Problem to solve. Count every line in this listing that has "acquired". Reply with only the total.

[Dataset entries — start]

Lemma launchCall_coherent (o : Swarm.Orchestrator) (p : Provider) :
  allCoherent o -> allCoherent (Swarm.launchCall Date_now o p).
Proof.
  intro Ho. unfold Swarm.launchCall.
  destruct (Swarm.Map_get (Swarm.statuses o) (id p)) as [s |]; [| exact Ho].
  apply updateStatus_coherent; [exact Ho |].
  repeat split; cbn; intros; intuition discriminate.
Qed.

Lemma settleCall_coherent (o : Swarm.Orchestrator) (p : Provider) :
  allCoherent o ->
  allCoherent (Swarm.settleCall directory todayStr tomorrowStr getTime getHours
                 toLocaleStringUTC Date_now race requestedSlot serviceDescription o p).
Proof.
  intro Ho. unfold Swarm.settleCall.
  destruct (Swarm.Map_get (Swarm.statuses o) (id p)) as [s |]; [| exact Ho].
  destruct (race (id p)) as [| random].
  - apply updateStatus_coherent; [exact Ho |].
    repeat split; cbn; intros; intuition discriminate.
  - apply updateStatus_coherent; [exact Ho |].
    destruct (Receptionist.success
                (Swarm.simulateProviderCall directory todayStr tomorrowStr getTime
                   getHours toLocaleStringUTC (id p) requestedSlot serviceDescription
                   random)) eqn:E;
      (split; [| split; [| split]]); cbn; intros; try intuition discriminate.
    + eexists. split; [reflexivity | exact E].
    + eexists. split; [reflexivity | exact E].
Qed.

Lemma fold_coherent {A} (step : Swarm.Orchestrator -> A -> Swarm.Orchestrator)
    (xs : list A) :
  (forall o x, allCoherent o -> allCoherent (step o x)) ->
  forall o, allCoherent o -> allCoherent (fold_left step xs o).
Proof.
  intro Hstep. induction xs as [| x rest IH]; intros o Ho; cbn; [exact Ho |].
  apply IH, Hstep, Ho.
Qed.

Lemma cancelRemainingCalls_coherent (o : Swarm.Orchestrator) :
  allCoherent o -> allCoherent (Swarm.cancelRemainingCalls o).
Proof.
  intro Ho. unfold Swarm.cancelRemainingCalls, allCoherent. cbn [Swarm.statuses].
  apply (fold_coherent _ (Swarm.statuses o)); [| exact Ho].
  intros acc entry Hacc.
  destruct (Swarm.Map_get (Swarm.statuses acc) (fst entry)) as [s |] eqn:Hget;
    [| exact Hacc].
  destruct (Swarm.CallState_eqb (Swarm.status s) Swarm.pending) eqn:Ep; [| exact Hacc].
  apply updateStatus_coherent; [exact Hacc |].
  apply CallState_eqb_true in Ep.
  unfold allCoherent in Hacc. rewrite Forall_forall in Hacc.
  destruct (Hacc s (Map_get_value _ _ _ Hget)) as (_ & _ & Hnone & _).
  specialize (Hnone (or_introl Ep)).
  repeat split; cbn; intros; try intuition discriminate; apply Hnone.
Qed.

Lemma scanResults_coherent (results : list Swarm.SwarmCallStatus) :
  forall (o : Swarm.Orchestrator) (fs : option Swarm.SwarmCallStatus),
    allCoherent o -> allCoherent (fst (Swarm.scanResults config results o fs)).
Proof.
  induction results as [| r rest IH]; intros o fs Ho; cbn; [exact Ho |].
  destruct (Swarm.CallState_eqb (Swarm.status r) Swarm.success); [| now apply IH].
  destruct fs; [now apply IH |].
  destruct (Swarm.stopOnFirstSuccess config); [| now apply IH].
  cbn. now apply cancelRemainingCalls_coherent.
Qed.

Lemma runBatches_coherent (batches : list (list Provider)) :
  forall (o : Swarm.Orchestrator) (fs : option Swarm.SwarmCallStatus),
    allCoherent o ->
    allCoherent (Swarm.runBatches directory todayStr tomorrowStr getTime getHours
                   toLocaleStringUTC Date_now race config requestedSlot
                   serviceDescription batches o fs).
Proof.
  induction batches as [| batch rest IH]; intros o fs Ho; cbn; [exact Ho |].
  destruct (Swarm.aborted o); [exact Ho |].
  destruct (Swarm.stopOnFirstSuccess config
            && match fs with Some _ => true | None => false end); [exact Ho |].
  set (o1 := Swarm.executeBatch _ _ _ _ _ _ _ _ _ _ o batch).
  assert (H1 : allCoherent o1).
  { unfold o1, Swarm.executeBatch.
    apply fold_coherent; [intros; now apply settleCall_coherent |].
    apply fold_coherent; [intros; now apply launchCall_coherent | exact Ho]. }
  pose proof (scanResults_coherent (Swarm.batchResults o1 batch) o1 fs H1) as H2.
  destruct (Swarm.scanResults config (Swarm.batchResults o1 batch) o1 fs) as [o2 fs'].
  now apply IH.
Qed.

(** X21. In the statuses a run returns, the state agrees with the rest of
    the record: a [success] carries a result that succeeded and a
    [failed] one that did not; a call that is [cancelled] (or still
    [pending]) was never started and has no start time, end time or
    result; and every settled call has an end time. *)
Theorem statuses_agree_with_results :
  forall (fuel : nat) (providers : list Provider)
         (res : Swarm.SwarmResult) (o : Swarm.Orchestrator),
    Swarm.executeSwarm directory todayStr tomorrowStr getTime getHours
      toLocaleStringUTC Date_now race config fuel providers requestedSlot
      serviceDescription = Some (res, o) ->
    forall s, In s (Swarm.callStatuses res) ->
      (Swarm.status s = Swarm.success ->
       exists r, Swarm.result s = Some r /\ Receptionist.success r = true)
      /\ (Swarm.status s = Swarm.failed ->
          exists r, Swarm.result s = Some r /\ Receptionist.success r = false)
      /\ (Swarm.status s = Swarm.pending \/ Swarm.status s = Swarm.cancelled ->
          Swarm.startedAt s = None /\ Swarm.completedAt s = None
          /\ Swarm.result s = None)
      /\ (Swarm.status s = Swarm.success \/ Swarm.status s = Swarm.failed
          \/ Swarm.status s = Swarm.timeout ->
          Swarm.completedAt s <> None).
Proof.
  intros fuel providers res o Hrun.
  assert (Hall : Forall coherent (Swarm.callStatuses res)).
  { unfold Swarm.executeSwarm in Hrun.
    destruct (Swarm.createBatches fuel providers (Swarm.maxConcurrentCalls config))
      as [batches |]; [| discriminate].
    injection Hrun as <- _. cbn [Swarm.callStatuses].
    apply runBatches_coherent. unfold allCoherent. cbn [Swarm.statuses].
    eapply Forall_impl; [| apply initialStatuses_blank]. intros s Hs. exact Hs. }
  intros s Hs. rewrite Forall_forall in Hall. exact (Hall s Hs).
Qed.

End StatusRecords.

Lemma statuses_agree_with_results_witness :
  exists res o,
    Sample.executeSwarm Sample.oneByOne 4 Sample.callOrder "2026-03-02T10:30:00" None
    = Some (res, o)
    /\ Swarm.cancelledCalls res <> []
    /\ forall s, In s (Swarm.cancelledCalls res) ->
                 Swarm.startedAt s = None /\ Swarm.completedAt s = None
                 /\ Swarm.result s = None.
Proof.
  destruct (Sample.executeSwarm Sample.oneByOne 4 Sample.callOrder
              "2026-03-02T10:30:00" None) as [[res o] |] eqn:Hrun;
    [| vm_compute in Hrun; discriminate].
  exists res, o. split; [reflexivity |].
  pose proof (statuses_agree_with_results Sample.directory Sample.today Sample.tomorrow
                UTCHost.getTime UTCHost.getHours UTCHost.toLocaleStringUTC
                UTCHost.Date_now Sample.race Sample.oneByOne "2026-03-02T10:30:00" None
                4 Sample.callOrder res o Hrun) as Hall.
  vm_compute in Hrun. injection Hrun as <- _.
  split; [discriminate |].
  intros s Hs. apply (Hall s).
  - cbn in Hs |- *. intuition.
  - right. cbn in Hs. destruct Hs as [<- | [<- | []]]; reflexivity.
Defined.

(** ** Zone designators ([stripTzSuffix], and the same pattern in
    [formatSlot]) *)

Lemma append_assoc (a b c : string) : (a ++ b) ++ c = a ++ (b ++ c).
Proof. induction a as [| x a IH]; cbn; [reflexivity | now rewrite IH]. Qed.

Lemma append_empty (a : string) : a ++ EmptyString = a.
Proof. induction a as [| x a IH]; cbn; [reflexivity | now rewrite IH]. Qed.

Lemma rev_string_acc (s acc : string) :
  JS.rev_string s acc = JS.rev_string s EmptyString ++ acc.
Proof.
  revert acc. induction s as [| c s IH]; intro acc; cbn; [reflexivity |].
  rewrite (IH (String c acc)), (IH (String c EmptyString)), append_assoc. reflexivity.
Qed.

Lemma rev_string_twice (s : string) :
  JS.rev_string (JS.rev_string s EmptyString) EmptyString = s.
Proof.
  induction s as [| c s IH]; cbn; [reflexivity |].
  rewrite (rev_string_acc s (String c EmptyString)), rev_string_app, IH. reflexivity.
Qed.

Lemma rev_string_append (a b : string) :
  JS.rev_string (a ++ b) EmptyString
  = JS.rev_string b EmptyString ++ JS.rev_string a EmptyString.
Proof. now rewrite rev_string_app, rev_string_acc. Qed.

Lemma chars_append (a b : string) :
  list_ascii_of_string (a ++ b) = (list_ascii_of_string a ++ list_ascii_of_string b)%list.
Proof. induction a as [| x a IH]; cbn; [reflexivity | now rewrite IH]. Qed.

Lemma chars_rev_string (s : string) :
  list_ascii_of_string (JS.rev_string s EmptyString) = rev (list_ascii_of_string s).
Proof.
  induction s as [| c s IH]; cbn; [reflexivity |].
  now rewrite (rev_string_acc s (String c EmptyString)), chars_append, IH.
Qed.

Lemma dropDigits_suffix (r : string) : exists f, r = f ++ JS.dropDigits r.
Proof.
  induction r as [| c r IH]; cbn; [now exists EmptyString |].
  destruct (JS.isDigit c); [| now exists EmptyString].
  destruct IH as [f Hf]. exists (String c f). cbn. now rewrite <- Hf.
Qed.

Lemma dropFractionRev_suffix (r : string) : exists f, r = f ++ JS.dropFractionRev r.
Proof.
  unfold JS.dropFractionRev. destruct r as [| c r']; [now exists EmptyString |].
  destruct (JS.isDigit c); [| now exists EmptyString].
  destruct (dropDigits_suffix (String c r')) as [f Hf].
  destruct (JS.dropDigits (String c r')) as [| dot rest]; [now exists EmptyString |].
  destruct (Ascii.eqb dot "."); [| now exists EmptyString].
  exists (f ++ String dot EmptyString). now rewrite append_assoc.
Qed.

Lemma dropZoneRev_suffix (r0 r : string) :
  JS.dropZoneRev r0 = Some r -> exists z, r0 = z ++ r.
Proof.
  unfold JS.dropZoneRev. destruct r0 as [| z r1]; [discriminate |].
  destruct (Ascii.eqb z "Z" || Ascii.eqb z "z").
  - intros [= <-]. now exists (String z EmptyString).
  - destruct r1 as [| m1 [| colon [| h2 [| h1 [| sign r6]]]]]; try discriminate.
    destruct (_ && _); [| discriminate]. intros [= <-].
    now exists (String z (String m1 (String colon (String h2 (String h1
                 (String sign EmptyString)))))).
Qed.

(** Without a dot there is no fraction to drop. *)
Lemma dropFractionRev_no_dot (r : string) :
  ~ In "."%char (list_ascii_of_string r) -> JS.dropFractionRev r = r.
Proof.
  intro Hno. unfold JS.dropFractionRev. destruct r as [| c r']; [reflexivity |].
  destruct (JS.isDigit c); [| reflexivity].
  destruct (dropDigits_suffix (String c r')) as [f Hf].
  destruct (JS.dropDigits (String c r')) as [| dot rest]; [reflexivity |].
  destruct (Ascii.eqb dot ".") eqn:E; [| reflexivity].
  apply Ascii.eqb_eq in E. subst dot. exfalso. apply Hno.
  rewrite Hf, chars_append. apply in_or_app. right. now left.
Qed.

Lemma dropDigits_run (d : string) (c : ascii) (rest : string) :
  forallb JS.isDigit (list_ascii_of_string d) = true -> JS.isDigit c = false ->
  JS.dropDigits (d ++ String c rest) = String c rest.
Proof.
  intros Hd Hc. induction d as [| x d IH]; cbn in *.
  - now rewrite Hc.
  - apply andb_true_iff in Hd. destruct Hd as [Hx Hd]. rewrite Hx. now apply IH.
Qed.

Lemma digit_is_no_zone_letter (c : ascii) :
  JS.isDigit c = true -> Ascii.eqb c "Z" || Ascii.eqb c "z" = false.
Proof.
  intro H. destruct (Ascii.eqb c "Z") eqn:E1.
  - apply Ascii.eqb_eq in E1. subst. discriminate H.
  - destruct (Ascii.eqb c "z") eqn:E2; [| reflexivity].
    apply Ascii.eqb_eq in E2. subst. discriminate H.
Qed.
(** X17: [fill_month_completeness] keeps the input rows in place and
    appends rows with [arr = 0] only, none of them for a key and month the
    input already has; the total ARR is unchanged; afterwards every key of
    the input has a row for every month of the spine, from the first month
    of the data to twelve months after the last. *)
Theorem fill_month_completeness_spec (df : list revenue_row) :
  df <> [] ->
  (exists missing,
     fill_month_completeness df = df ++ missing
     /\ Forall (fun g => arr g = 0%Q
                  /\ forall v, v ∈ df ->
                       ~ (segment_key v = segment_key g /\ month v = month g))
          missing)
  /\ (Qsum (arr <$> fill_month_completeness df) == Qsum (arr <$> df))%Q
  /\ (forall v first last m,
        v ∈ df ->
        min_date (month <$> df) = Some first ->
        max_date (month <$> df) = Some last ->
        m ∈ month_range first (add_months last 12) ->
        exists w, w ∈ fill_month_completeness df
                  /\ segment_key w = segment_key v /\ month w = m).
Proof.
  intros _.
  destruct (fill_shape df) as (missing & Hfill & Hmissing).
  split; [exists missing; done |]. split.
  - rewrite Hfill, fmap_app, Qsum_app.
    rewrite (Qsum_zeros (arr <$> missing)); [apply Qplus_0_r |].
    apply Forall_fmap. eapply Forall_impl; [exact Hmissing |].
    intros g [Hg _]. exact Hg.
  - intros v first last m Hv Hmin Hmax Hm.
    destruct (existsb (fun v0 => bool_decide
                (segment_key v0 = segment_key v /\ month v0 = m)) df) eqn:Ex.
    + apply existsb_exists in Ex as (w & Hw & Hk).
      apply bool_decide_eq_true in Hk as [Hk1 Hk2].
      exists w. split; [| done].
      rewrite Hfill. apply elem_of_app. left. by apply list_elem_of_In.
    + exists (mkRevenue (customer_id v) (product_id v) (primary_key v) m 0).
      split; [| done].
      unfold fill_month_completeness. rewrite Hmin, Hmax.
      apply elem_of_app. right.
      apply list_elem_of_In, filter_In. split.
      * apply list_elem_of_In, list_elem_of_bind. exists (segment_key v). split.
        -- apply list_elem_of_fmap. exists m. done.
        -- apply elem_of_remove_dups, list_elem_of_fmap. exists v. done.
      * apply negb_true_iff. exact Ex.
Qed.

Lemma fill_month_completeness_spec_witness :
  (Qsum (arr <$> fill_month_completeness
                   (monthly 7 1 1 (mkDate 2020 1 1) [100%Q; 50%Q]))
   == Qsum (arr <$> monthly 7 1 1 (mkDate 2020 1 1) [100%Q; 50%Q]))%Q.
Proof.
  refine (proj1 (proj2 (fill_month_completeness_spec
                          (monthly 7 1 1 (mkDate 2020 1 1) [100%Q; 50%Q]) _))).
  discriminate.
Defined.

End FillMonths.

Section FillMonthsUnique.

Lemma add_months_inj (d : date) (i j : Z) :
  valid_month d -> add_months d i = add_months d j -> i = j.
Proof.
  intros Hd Heq.
  rewrite <- (month_difference_add_months d i Hd),
    <- (month_difference_add_months d j Hd), Heq. reflexivity.
Qed.

Lemma month_range_NoDup (first last : date) :
  valid_month first -> NoDup (month_range first last).
Proof.
  intros Hd. unfold month_range.
  generalize (seqZ 0 (calculate_month_difference first last + 1)),
    (NoDup_seqZ 0 (calculate_month_difference first last + 1)).
  intros l Hl. induction Hl as [|i l Hi Hl IH]; simpl; [constructor |].
  constructor; [| exact IH].
  intros (j & Heq & Hj)%list_elem_of_fmap.
  apply add_months_inj in Heq; [| exact Hd]. subst j. done.
Qed.

Lemma pairs_NoDup {K M : Type} (ks : list K) (ms : list M) :
  NoDup ks -> NoDup ms -> NoDup (k ← ks; (fun m => (k, m)) <$> ms).
Proof.
  intros Hks Hms. induction Hks as [|k ks Hk Hks IH]; simpl; [constructor |].
  apply NoDup_app. split_and!.
  - apply NoDup_fmap_2; [| exact Hms]. intros m1 m2 [= ->]. reflexivity.
  - intros [k' m] (m' & [= -> ->] & _)%list_elem_of_fmap
      (k'' & (m'' & [= -> ->] & _)%list_elem_of_fmap & Hk'')%list_elem_of_bind.
    done.
  - exact IH.
Qed.
(** * A command-line shell over a POSIX file tree

    Shallow embedding of [src/shell.py] (class [Shell]: the dispatcher
    [execute_command] and the handlers [ls], [cd], [cat], [cp], [mv], [rm])
    together with the part of the Python runtime the handlers call:
    [pathlib] path arithmetic, symbolic-link resolution, [os]/[shutil] file
    operations, [print], [input] and the [logging] sink; and of the loop
    of [src/main.py] around the dispatcher.

    A string is a sequence of bytes: a text (a line, a token, a name, a
    message) is the UTF-8 encoding of the [str] it stands for, the content
    of a file is what is stored.  The configuration of the log and the
    handling of an interrupt from the keyboard are outside.

    Where the embedding does not follow the system, the theorems say so
    in a hypothesis: a NUL in an argument ([nul_free]), a name or a path
    past the limits of the file system ([within_limits]), white space
    beyond ASCII ([ascii_text]), a time stamp [datetime] does not take
    ([times_ok]).  Access rights are not checked, and the times of a
    directory do not change with its entries. *)

From stdpp Require Import base option list strings sorting pretty.
From Stdlib Require Import String Ascii ZArith NArith Lia.

Set Warnings "-register-all".

Open Scope string_scope.
Open Scope list_scope.

(** ** Strings *)

(** [s.split(sep)] for a one-character separator: never the empty list. *)
Fixpoint split_on (sep : ascii) (s : string) : list string :=
  match s with
  | EmptyString => [EmptyString]
  | String c s' =>
      if Ascii.eqb c sep then EmptyString :: split_on sep s'
      else match split_on sep s' with
           | [] => [String c EmptyString]
           | w :: ws => String c w :: ws
           end
  end.
(** * Cyan: recursive-descent parser and tree-walking interpreter

    A shallow embedding of [tokens.py], [ast_parser.py] and [interpreter.py].

    - Python objects that are mutated and shared by reference (the scope
      dictionaries of [SymbolMap]) live in an explicit heap, addressed by
      index; everything else is a value.
    - A Python run can end in three ways that the result objects of the
      program do not describe: it returns, it raises a host exception
      (AttributeError, TypeError, OverflowError, ...) or it does not come
      back within the recursion budget.  [Outcome] keeps the three apart.
    - Python's numbers are its unbounded ints, modelled by [Z], and its
      floats, whose arithmetic is the host's: it is a parameter ([PyHost]). *)

From Stdlib Require Import ZArith String Ascii List Bool Lia DecimalString.
From Stdlib Require Import Floats.SpecFloat.
From stdpp Require Import base option list gmap strings fin_maps.

Set Warnings "-register-all".

Open Scope string_scope.
Open Scope list_scope.
Open Scope Z_scope.

(* ===================================================================== *)
(** * Host language: outcomes of a run and numbers *)
(* ===================================================================== *)

(** Uncaught Python exceptions. *)
Inductive PyExc :=
| AttributeError (msg : string)
| TypeError (msg : string)
| UnboundLocalError (msg : string)
| KeyError (key : string)
| ZeroDivisionError
| OverflowError
| ValueError
| NotImplementedError.

Inductive Outcome (A : Type) :=
| Done (a : A)
| Raised (e : PyExc)
| OutOfFuel.
Arguments Done {A} a.
Arguments Raised {A} e.
Arguments OutOfFuel {A}.

#[global] Instance Outcome_bind : MBind Outcome := fun A B k m =>
  match m with
  | Done a => k a
  | Raised e => Raised e
  | OutOfFuel => OutOfFuel
  end.
(** * torch::deploy: load balancing, sessions and replicated objects

    A shallow embedding of [torch/csrc/deploy/deploy.cpp]: the lock-free
    [LoadBalancer], the registration entry points of the embedded
    interpreter image, and the session / replicated-object protocol of
    [InterpreterManager], [InterpreterSession] and [ReplicatedObjImpl]. *)

From Stdlib Require Import ZArith Lia.
From stdpp Require Import base option list sorting gmap gmultiset strings.

Local Open Scope Z_scope.

(** ** Machine integers

    [uint64_t] and [size_t] are 64-bit unsigned; arithmetic on them wraps. *)

Definition SIZE_MAX : Z := 2 ^ 64 - 1.

Definition INT_MAX : Z := 2 ^ 31 - 1.

Definition wrap64 (z : Z) : Z := z mod 2 ^ 64.

(** Conversion of an [int] to [size_t], as the comparison [last >= n_]
    performs it. *)
Definition to_size_t (z : Z) : Z := z mod 2 ^ 64.

(** ** LoadBalancer *)

Module LoadBalancer.

(** [uses_] is the array of usage counters, which [acquire] and [free]
    address as [uses_[8 * slot]]: one counter every eight cells.  [n_] is
    the number of slots. *)
Record t : Type := Build { uses_ : list Z; n_ : Z }.

(** Index of [uses_[8 * idx]]. *)
Definition cell (idx : Z) : nat := Z.to_nat (8 * idx).

(** The counter of slot [idx].  A read outside the array is undefined in
    C++; it reads as 0 here, and every theorem is about arrays that hold
    the [8 * n_] cells. *)
Definition load (mem : list Z) (idx : Z) : Z := default 0 (mem !! cell idx).

(** [__atomic_compare_exchange_n(ptr, &expected, desired, ...)]: the
    result is the success flag, the value left in [expected], and the
    memory. *)
Definition atomic_compare_exchange_n
    (mem : list Z) (ptr : nat) (expected desired : Z) : bool * Z * list Z :=
  let cur := default 0 (mem !! ptr) in
  if cur =? expected then (true, expected, <[ptr := desired]> mem)
  else (false, cur, mem).

(** [__atomic_fetch_add(ptr, v, ...)] and [__atomic_fetch_sub]: the old
    value and the memory. *)
Definition atomic_fetch_add (mem : list Z) (ptr : nat) (v : Z) : Z * list Z :=
  let cur := default 0 (mem !! ptr) in
  (cur, <[ptr := wrap64 (cur + v)]> mem).

Definition atomic_fetch_sub (mem : list Z) (ptr : nat) (v : Z) : Z * list Z :=
  let cur := default 0 (mem !! ptr) in
  (cur, <[ptr := wrap64 (cur - v)]> mem).

(** What the other threads do to the array between two atomic operations
    of one call: [env t] is applied just before the [t]-th atomic
    operation of the call. *)
Definition interference : Type := nat -> list Z -> list Z.

Definition quiet : interference := fun _ mem => mem.

(** The body of [acquire].  [fuel] is the number of iterations that remain
    ([n_ - i]), [t] counts the atomic operations done so far; [last] is the
    thread-local variable, returned with the result. *)
Fixpoint acquire_loop (env : interference) (t : nat) (fuel : nat) (n : Z)
    (mem : list Z) (last minusers min_idx : Z) : Z * list Z * Z :=
  match fuel with
  | O =>
      let '(_, mem') := atomic_fetch_add (env t mem) (cell min_idx) 1 in
      (min_idx, mem', last)
  | S fuel' =>
      let last := if to_size_t last >=? n then 0 else last in
      let '(acquired, prev, mem') :=
        atomic_compare_exchange_n (env t mem) (cell last) 0 1 in
      if acquired then (last, mem', last)
      else
        let '(minusers, min_idx) :=
          if prev <? minusers then (prev, last) else (minusers, min_idx) in
        acquire_loop env (S t) fuel' n mem' (last + 1) minusers min_idx
  end.

(** [acquire] among other threads: the slot, the balancer and the
    thread-local [last] after the call. *)
Definition acquire_under (env : interference) (lb : t) (last : Z) : Z * t * Z :=
  let '(r, mem', last') :=
    acquire_loop env 0 (Z.to_nat (n_ lb)) (n_ lb) (uses_ lb) last SIZE_MAX 0 in
  (r, Build mem' (n_ lb), last').

(** [acquire] with no other thread at work. *)
Definition acquire (lb : t) (last : Z) : Z * t * Z := acquire_under quiet lb last.

Definition free (lb : t) (where_ : Z) : t :=
  let '(_, mem') := atomic_fetch_sub (uses_ lb) (cell where_) 1 in
  Build mem' (n_ lb).

(** The array holds [8 * n] cells, each a [uint64_t]. *)
Definition wf_mem (n : Z) (mem : list Z) : Prop :=
  length mem = Z.to_nat (8 * n) /\ Forall (fun c => 0 <= c <= SIZE_MAX) mem.

(** The pool is not empty and a slot index fits the [int] that [acquire]
    returns. *)
Definition wf (lb : t) : Prop :=
  0 < n_ lb <= INT_MAX /\ wf_mem (n_ lb) (uses_ lb).

(** The thread-local [last] is an [int] that starts at 0 and is only
    incremented or reset to 0. *)
Definition tl_ok (last : Z) : Prop := 0 <= last <= INT_MAX.

(** Modelled from the spec: the constructor is defined in deploy.h, which
    is not among the sources verified here; the balancer is sized to the
    pool and no slot is in use. *)
Definition fresh (n : Z) : t := Build (replicate (Z.to_nat (8 * n)) 0) n.

(** *** The scan, as the loop walks it *)

(** The slot the loop looks at when it enters an iteration with [last]. *)
Definition norm (n last : Z) : Z := if to_size_t last >=? n then 0 else last.

(** The slot of the [j]-th iteration of a scan entered with [last]. *)
Fixpoint slot_at (n last : Z) (j : nat) : Z :=
  match j with
  | O => norm n last
  | S j' => slot_at n (norm n last + 1) j'
  end.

[Dataset entries — finish]

Your response. 2